Despite significant debt reduction through an asset sale programme and launch of a major project, the company’s stock has corrected by 25% in the last three months.
DLF may have pared its debt through sale of assets, but its operations continue to remain weak.

Despite significant debt reduction through an asset sale programme and launch of a major project, the company’s stock has corrected by 25% in the last three months.

Going ahead, there are no significant upside triggers. Although most brokerage firms have re-iterated a buy on DLF, investors are unlikely to be take the bait, unless there is a visible revival in the company’s operations. In FY13, the company’ interest outgo was Rs 3,200 crore, 8% higher YoY and its cash flows from operations was only Rs 2,000 crore, 20% down YoY. The cash received from sale of assets helped bridge the deficit.

The free cash flow generated by the company in the latest quarter was close to Rs 540 crore, which led to net debt increasing marginally to Rs 22,700, despite divestment worth Rs 3,160 crore in FY13.

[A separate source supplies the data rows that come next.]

Lemma handle_all_split reqs reqs' s s' :
  flags s = 0 -> after_start reqs = Some reqs' -> handle_all reqs s = Ok s' ->
  exists sys s1 stop, post_fs_data sys s = Ok (s1, stop) /\
    handle_all reqs' (set_flag PostFsDataDone (if (stop : bool) then set_flag SafeMode s1 else s1)) = Ok s'.
Proof.
  intros Hf. induction reqs as [|[code sys] reqs IH]; [done |]. cbn [after_start handle_all].
  destruct code; cbn [boot_stage_handler]; rewrite ?Hf; cbn; [| done..].
  destruct (check_data sys); cbn; [| exact IH]. intros [= ->] (s2 & ([s1 stop] & Hp & [= <-])%res_bind_Ok & Hr)%res_bind_Ok.
  by exists sys, s1, stop.
Qed.

(** After it the later stages run once for each request, and nothing of post-fs-data again. *)
Lemma handle_all_later reqs s s' :
  contains_ (flags s) PostFsDataDone = true -> handle_all reqs s = Ok s' ->
  contains_ (flags s') PostFsDataDone = true /\ contains_ (flags s') SafeMode = contains_ (flags s) SafeMode /\
  exists l, acts s' = acts s ++ l /\ Forall (fun a => ~ early a) l /\
    times (CommonScripts #"service") l = (if contains_ (flags s) SafeMode then 0 else requests LATE_START reqs)%nat /\
    times EnsureManager l = requests BOOT_COMPLETE reqs.
Proof.
  revert s. induction reqs as [|[code sys] reqs IH]; intros s Hd; cbn [handle_all].
  { intros [= <-]. split_and!; [done | done |]. exists []. rewrite app_nil_r. split_and!; [done | by apply Forall_nil | by destruct (contains_ (flags s) SafeMode) | done]. }
  destruct code; cbn [boot_stage_handler]; rewrite ?Hd; cbn [negb andb mbind res_bind].
  - rewrite andb_false_r. exact (IH s Hd).
  - destruct (contains_ (flags s) SafeMode) eqn:Hs; cbn [negb mbind res_bind].
    + intros Hr. destruct (IH s Hd Hr) as (? & H2 & l & ? & ? & H5 & ?). rewrite Hs in H2, H5. eauto 10.
    + intros Hr. destruct (late_start_log s) as (Hfl & _). destruct (late_start_late s) as (l1 & Hl1 & He1 & Ht1 & Hm1).
      apply IH in Hr as (Hd' & Hs' & l & Hl & He & Ht & Hm); [| cbn [set_flag flags]; by rewrite Hfl, contains_flag, Hd by apply flags_ok].
      cbn [set_flag flags acts] in *. rewrite Hfl, contains_flag, Hs in Hs', Ht by apply flags_ok. cbn in Hs', Ht.
      split_and!; [done | done |]. exists (l1 ++ l). rewrite Hl, Hl1, app_assoc. split_and!; [done | by apply Forall_app | |].
      all: unfold times in *; rewrite count_occ_app, ?Ht, ?Ht1, ?Hm, ?Hm1; done.
  - intros Hr. destruct (boot_complete_log sys (set_flag BootComplete s)) as (Hfl & _). destruct (boot_complete_late sys (set_flag BootComplete s)) as (l1 & Hl1 & He1 & Ht1 & Hm1).
    cbn [set_flag flags acts] in Hfl, Hl1.
    apply IH in Hr as (Hd' & Hs' & l & Hl & He & Ht & Hm); [| by rewrite Hfl, contains_flag, Hd by apply flags_ok].
    rewrite Hfl, contains_flag in Hs', Ht by apply flags_ok. rewrite orb_false_r in Hs', Ht.
    split_and!; [done | done |]. exists (l1 ++ l). rewrite Hl, Hl1, app_assoc. split_and!; [done | by apply Forall_app | |].
    all: unfold times in *; rewrite count_occ_app, ?Ht, ?Ht1, ?Hm, ?Hm1; done.
  - exact (IH s Hd).
Qed.
End Stages.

Also, its pre-sales was 2 million square feet, in the latest quarter compared with 2.3 million square feet in the previous quarter and 6.8 million square feet a year ago. Delay in approvals and launches due to weak demand were the primary reasons for this. For the entire fiscal, pre-sales declined 28%. The company will be speeding up project launches this fiscal. It is planning to sell 7-8 million square feet this year, targeting a sales value of Rs 6,000 crore. This would be around 10% lower YoY. For the company to maintain its operating profit YoY, it will have to recognise an operating margin of at least 40-45% against 33% in FY13. The successful launch of the ultra luxury project — Camellia in the second or third quarter would be critical.

Lower off-take or price realisation could again lead to a decline in growth in operating profits. In FY13, its operating profit declined 33%. With the near-term triggers and the divestment of noncore assets almost over, the upside in the company’s stock price will be capped.